Andre and his family lived in our neighborhood last year. Jeremiah played football with him at recess most every day. We decided to walk to his house last fall to invite him to the elementary lock-in we host at our church. From that day forward, Andre and his siblings began frequently visiting our house after school and on the weekends. By the end of 3rd grade Andre had become a member of our family. He went to church with us, ate meals with us and spent countless hours playing at our house. As a mom, I began to see Andre as one of my own although I knew that he had a family who loved him. His personality was a lot like Jeremiah’s so it was easy to identify with him and care about him. We received the news in June that Andre and his family would be moving back to their home town in July. My heart was broken. The thought of never seeing him again was gut wrenching. He had his own knock every time he came to our front door and we would never hear that again. I would never hear his laugh and see his bright smile again.  

Here we are about 9 weeks since we said good bye to Andre and I catch myself looking for him when I am out running in our neighborhood. I look for him after school in the place where I meet the kids for snacks. My heart skips a beat each time the doorbell rings followed by a knock. All we have left of him are memories and pictures. I do hope we will see him again someday, and I continue to pray that God will cultivate the seeds that were planted in his tender heart. I pray that God will protect him and that he will never forget us because hardly a day goes by that I don’t think of him.

So… today as I sat in the lunch room with my children I was looking for Andre. God quickly reminded me through a lovely conversation with Ms. Mary that he has placed me and our family in this school to reach so many more than just Andre.  God has new opportunities for us to share the hope of Jesus with his precious little ones and their families. Ms. Mary wanted to thank me for getting Maiesha to school early each day to lead the chant for Rise and Shine assemble. She said she could tell that we teach Maiesha biblical things and our conversation unfolded into the purpose that God has for us. Then Jeremiah came and brought two friends with him that I didn’t know. I introduced myself to Isaac and Jacob. A couple minutes later we started talking about how the three of them could be the Old Testament crew. I shared the stories from the Old Testament to explain how Isaac was Jacob’s dad and how Isaac was the beginning of God’s promise to Isaac’s father, Abraham. They loved the stories. I told Jacob he had a twin brother, Esau, and then Jeremiah started talking about how Jacob tricked Isaac and stole Esau’s birthright. The boys started playing around and I had to help Chloe with her food so the stories stopped, but as I plugged back into their conversation I hear Jeremiah tell the boys about King Solomon and the 2 woman who fought over the baby.

Wow! Isn’t God amazing? I miss Andre so much, but look at the opportunities he has put in our path that I may have missed if I was still focused on him. Every relationship we are given is for a season. We have no way of knowing how long that season will be so we have to seize every moment for the sake of God’s kingdom and reaching “just one more”. It is so hard to say good bye and risk being broken hearted as one season draws to a close and the next looks uncertain, but God is big enough to guide us through and guard our hearts and minds. When we are walking the path he has for us, there is no safer place to be.
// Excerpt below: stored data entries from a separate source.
Definition fifo (s : psys) : Prop :=
  pipe_ok (pi s) /\ exists bs, sent s = bs ++ queue (pi s) /\ Forall2 same_or_lost (taken s) bs.

Definition no_lost_wakeup (s : psys) : Prop :=
  (rsleep s <> ∅ -> queue (pi s) = [] /\ writeopen (pi s) = true) /\
  (wsleep s <> ∅ -> Z.of_nat (length (queue (pi s))) = PIPESIZE /\ readopen (pi s) = true).

Lemma pipeclose_spec p w p' ws fr :
  pipeclose p w = (p', ws, fr) ->
  queue p' = queue p /\ (pipe_ok p -> pipe_ok p') /\
  if w then readopen p' = readopen p /\ ws = [wake_nread]
  else writeopen p' = writeopen p /\ ws = [wake_nwrite].
Proof.
  unfold pipeclose. destruct w; intros [= <- <- _]; (split; [done|]; split; [|done]);
    by intros [????]; split.
Qed.

Section Invariant.
Context {U : Type} `{UserMemLaws U}.

Lemma user_bytes_eq (u : U) a bs :
  (forall j b, bs !! j = Some b -> copyin1 u (a + Z.of_nat j) = Some b) ->
  user_bytes u a (Z.of_nat (length bs)) = bs.
Proof.
  unfold user_bytes. revert a. induction bs as [|b bs IH]; intros a Hbs; [done|].
  cbn [length]. rewrite seqZ_cons by lia. cbn [omap list_omap].
  pose proof (Hbs 0%nat b eq_refl) as Hb0. rewrite Z.add_0_r in Hb0. rewrite Hb0. f_equal.
  replace (Z.pred (Z.of_nat (S (length bs)))) with (Z.of_nat (length bs)) by lia. apply IH.
  intros j c Hj. specialize (Hbs (S j) c Hj). by replace (Z.succ a + Z.of_nat j) with (a + Z.of_nat (S j)) by lia.
Qed.

(** A stretch of [pipewrite] puts into the queue the bytes it has written. *)
Lemma pipewrite_queue killed (u : U) addr n i p out p' ws :
  pipe_ok p -> 0 <= i -> pipewrite killed u addr n i p = (out, p', ws) ->
  pipe_ok p' /\ queue p' = queue p ++ written u addr i out p p'.
Proof.
  intros Hok Hi Hrun. destruct (pipewrite_loop_spec _ _ _ _ _ _ _ _ _ Hok Hrun)
    as (Hok' & _ & _ & bs & Hq & _ & Hbs & Hout).
  split; [done|]. rewrite Hq. f_equal. rewrite <- (user_bytes_eq u (addr + i) bs Hbs) at 1.
  unfold written, fewer. f_equal. rewrite Hq, length_app.
  destruct out as [r|j]; [|lia]. destruct Hout as [(-> & _)|(-> & _)]; [cbn; lia|].
  destruct (Z.eqb_spec (i + Z.of_nat (length bs)) (-1)); lia.
Qed.

(** A stretch of [piperead] takes off the queue the bytes it delivers, and at
    most one more. *)
Lemma piperead_queue killed (u : U) addr n p out p' u' ws :
  pipe_ok p -> uwf u -> piperead killed u addr n p = (out, p', u', ws) ->
  pipe_ok p' /\ exists bs, queue p = bs ++ queue p' /\ Forall2 same_or_lost (received u' addr out p p') bs.
Proof.
  intros Hok Hwf Hrun. unfold piperead in Hrun. destruct (_ && _).
  { assert (p' = p /\ (out = Return (-1) \/ out = Blocked 0)) as [-> Ho] by (destruct killed; naive_solver).
    split; [done|]. exists []. split; [done|]. unfold received, fewer. rewrite Z.sub_diag.
    destruct Ho as [-> | ->]; constructor. }
  destruct (piperead_loop _ _ _ _ _) as [[r q] v] eqn:Hl. injection Hrun as <- <- <- _.
  destruct (piperead_loop_queue _ _ _ _ _ _ _ _ Hok Hl) as (Hok' & _ & _ & Hr & bs & Hq & Hlen & _).
  destruct (piperead_loop_mem _ _ _ _ _ _ _ _ Hok Hwf Hl) as (_ & _ & Hmem).
  split; [done|]. exists bs. split; [done|]. unfold received, fewer. rewrite Z.max_r by lia.
  assert (Htake : Z.of_nat (length (take (Z.to_nat r) bs)) = r) by (rewrite length_take; lia).
  assert (user_bytes v addr r = take (Z.to_nat r) bs) as ->.
  { rewrite <- Htake at 1. apply user_bytes_eq. intros j b Hb. pose proof (lookup_lt_Some _ _ _ Hb).
    rewrite lookup_take_lt in Hb by lia. replace (addr + Z.of_nat j) with (addr + 0 + Z.of_nat j) by lia.
    apply Hmem; [lia|]. rewrite Hq. by apply lookup_app_l_Some. }
  rewrite <- (take_drop (Z.to_nat r) bs) at 2. apply Forall2_app.
  - apply Forall2_fmap_l. apply Forall_Forall2_diag. apply list.Forall_forall. intros x _. by left.
  - rewrite Hq, length_app. apply Forall2_replicate_l; [rewrite length_drop; lia|]. apply list.Forall_forall. intros x _. by right.
Qed.

Lemma fifo_step kill_ok s s' : fifo s -> pipe_step (U := U) kill_ok uwf s s' -> fifo s'.
Proof.
  intros (Hok & bs & Hf & Ht) Hs. destruct Hs as
    [pid killed u addr n i out p' ws _ Hi _ Hrun
    |pid killed u addr n out p' u' ws _ Hwf Hrun|w p' ws fr Hrun|pid].
  - destruct (pipewrite_queue _ _ _ _ _ _ _ _ _ Hok Hi Hrun) as (Hok' & Hq).
    split; [done|]. exists bs. cbn. by rewrite Hq, Hf, app_assoc.
  - destruct (piperead_queue _ _ _ _ _ _ _ _ _ Hok Hwf Hrun) as (Hok' & cs & Hq & Hcs).
    split; [done|]. exists (bs ++ cs). cbn. split; [by rewrite Hf, Hq, app_assoc|by apply Forall2_app].
  - destruct (pipeclose_spec _ _ _ _ _ Hrun) as (Hq & Hok' & _).
    split; [by apply Hok'|]. exists bs. cbn. by rewrite Hq.
  - split; [done|]. by exists bs.
Qed.

Lemma after_wake_in ch ws X : ch ∈ ws -> after_wake ch ws X = ∅.
Proof. intros. unfold after_wake. by rewrite bool_decide_true. Qed.

Lemma after_wake_notin ch ws X : ch ∉ ws -> after_wake ch ws X = X.
Proof. intros. unfold after_wake. by rewrite bool_decide_false. Qed.

Lemma wakeup_write s pid killed (u : U) addr n i out p' ws :
  pipe_ok (pi s) -> no_lost_wakeup s -> steady killed i ->
  pipewrite killed u addr n i (pi s) = (out, p', ws) ->
  no_lost_wakeup
    {| pi := p';
       rsleep := after_wake wake_nread ws (rsleep s);
       wsleep := match out with
                 | Blocked _ => {[pid]} ∪ after_wake wake_nwrite ws (wsleep s)
                 | Return _ => after_wake wake_nwrite ws (wsleep s)
                 end;
       sent := sent s ++ written u addr i out (pi s) p'; taken := taken s |}.
Proof.
  intros Hok [Hrs Hws] Hst Hrun.
  assert (Hsame : forall bs, queue p' = queue (pi s) ++ bs -> pipe_ok p' ->
    wsleep s <> ∅ -> bs = []).
  { intros bs Hq Hok' Hne. destruct (Hws Hne) as [Hfull _].
    pose proof (pipe_used _ Hok') as Hu. rewrite <- queue_length, Hq, length_app in Hu.
    destruct bs; [done|]. cbn in Hu. lia. }
  destruct (Z.to_nat (n - i)) as [|k] eqn:Hk.
  { unfold pipewrite in Hrun. rewrite Hk in Hrun. injection Hrun as <- <- <-.
    split; cbn; [done|]. done. }
  unfold pipewrite in Hrun. rewrite Hk in Hrun.
  destruct (killed i) eqn:Hkill.
  { cbn [pipewrite_loop] in Hrun. rewrite Hkill, orb_true_r in Hrun.
    injection Hrun as <- <- <-. done. }
  destruct (pipewrite_loop_spec _ _ _ _ _ _ _ _ _ Hok Hrun)
    as (Hok' & Hro & Hwo & bs & Hq & _ & _ & Hout).
  destruct out as [r|j].
  - destruct Hout as [(-> & -> & [[Hc ->]|Hkl])|(-> & -> & _)].
    + rewrite app_nil_r in Hq. split; cbn; rewrite Hq, ?Hro, ?Hwo; [apply Hrs|apply Hws].
    + rewrite Hst in Hkl by lia. congruence.
    + split; cbn; [done|]. intros Hne. specialize (Hws Hne).
      rewrite Hq, (Hsame bs Hq Hok' Hne), app_nil_r, Hro. done.
  - destruct Hout as (-> & -> & Hop & Hfull). split; cbn; [done|].
    intros _. by rewrite Hro.
Qed.

Lemma wakeup_step mem_ok s s' :
  pipe_ok (pi s) -> no_lost_wakeup s -> pipe_step (U := U) steady mem_ok s s' -> no_lost_wakeup s'.
Proof.
  intros Hok Hinv Hs. destruct Hs as
    [pid killed u addr n i out p' ws _ Hi Hst Hrun
    |pid killed u addr n out p' u' ws _ _ Hrun|w p' ws fr Hrun|pid].
  - by eapply wakeup_write.
  - destruct Hinv as [Hrs Hws]. unfold piperead in Hrun.
    destruct (_ && _) eqn:Hempty.
    + apply andb_true_iff in Hempty as [He Hw]. apply pipe_empty in He; [|done].
      destruct killed; injection Hrun as <- <- <- <-; [done|].
      split; cbn; [done|]. intros Hne. specialize (Hws Hne) as [Hl _].
      by rewrite He in Hl.
    + destruct (piperead_loop _ _ _ _ _) as [[r q] v] eqn:Hl. injection Hrun as <- <- _ <-.
      destruct (piperead_loop_queue _ _ _ _ _ _ _ _ Hok Hl)
        as (Hok' & Hro & Hwo & _ & bs & Hq & _).
      split; cbn; [|by rewrite after_wake_in by set_solver].
      rewrite after_wake_notin by (by intros ?%list_elem_of_singleton).
      intros Hne. destruct (Hrs Hne) as [Hnil Hw]. rewrite Hnil in Hq.
      destruct bs; [|done]. by rewrite Hwo.
  - destruct Hinv as [Hrs Hws]. destruct (pipeclose_spec _ _ _ _ _ Hrun) as (Hq & _ & Hc).
    destruct w; destruct Hc as [Hc ->]; split; cbn; rewrite ?Hq, ?Hc; done.
  - destruct Hinv as [Hrs Hws]. split; cbn; intros Hne; [apply Hrs|apply Hws]; set_solver.
Qed.
End Invariant.

Section Reachable.
Context {U : Type} `{UserMemLaws U}.

Lemma fifo_reach kill_ok page s :
  Z.of_nat (length page) = PIPESIZE ->
  reach (pipe_step (U := U) kill_ok uwf) (psys_start page) s -> fifo s.
Proof.
  intros Hp. apply (reach_inv _ fifo).
  - split; [by apply pipe_init_ok|]. exists []. cbn. unfold queue, pipe_init. cbn.
    by rewrite contents_empty.
  - intros ??. apply fifo_step.
Qed.

Lemma ok_step kill_ok mem_ok s s' : pipe_ok (pi s) -> pipe_step (U := U) kill_ok mem_ok s s' -> pipe_ok (pi s').
Proof.
  intros Hok Hs. destruct Hs as
    [pid killed u addr n i out p' ws _ Hi _ Hrun
    |pid killed u addr n out p' u' ws _ _ Hrun|w p' ws fr Hrun|pid]; [| | |done].
  - by apply (pipewrite_loop_spec _ _ _ _ _ _ _ _ _ Hok Hrun).
  - cbn. unfold piperead in Hrun. destruct (_ && _); [destruct killed; naive_solver|].
    destruct (piperead_loop _ _ _ _ _) as [[r q] v] eqn:Hl. injection Hrun as _ <- _ _.
    by apply (piperead_loop_queue _ _ _ _ _ _ _ _ Hok Hl).
  - by apply (pipeclose_spec _ _ _ _ _ Hrun).
Qed.

Lemma wakeup_reach mem_ok page s :
  Z.of_nat (length page) = PIPESIZE ->
  reach (pipe_step (U := U) steady mem_ok) (psys_start page) s -> pipe_ok (pi s) /\ no_lost_wakeup s.
Proof.
  intros Hp. apply (reach_inv _ (fun s => pipe_ok (pi s) /\ no_lost_wakeup s)).
  - split; [by apply pipe_init_ok|done].
  - intros s1 s2 [Hok Hn] Hs. split; [by eapply ok_step|by eapply wakeup_step].
Qed.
God has called me to minister to children – first to the 4 he gave me and then to each child he puts in my path. It is such a bonus to see and hear of my children being bold and unashamed as they share Jesus too. One of our family verses is 2 Timothy 1:7 (NIrV) “God didn’t give us a spirit that makes us weak and fearful. He gave us a spirit that gives us power and love. It helps us control ourselves. We have been reading and praying this verse together for about 2 years and as I type this I realize how God has been answering those prayers.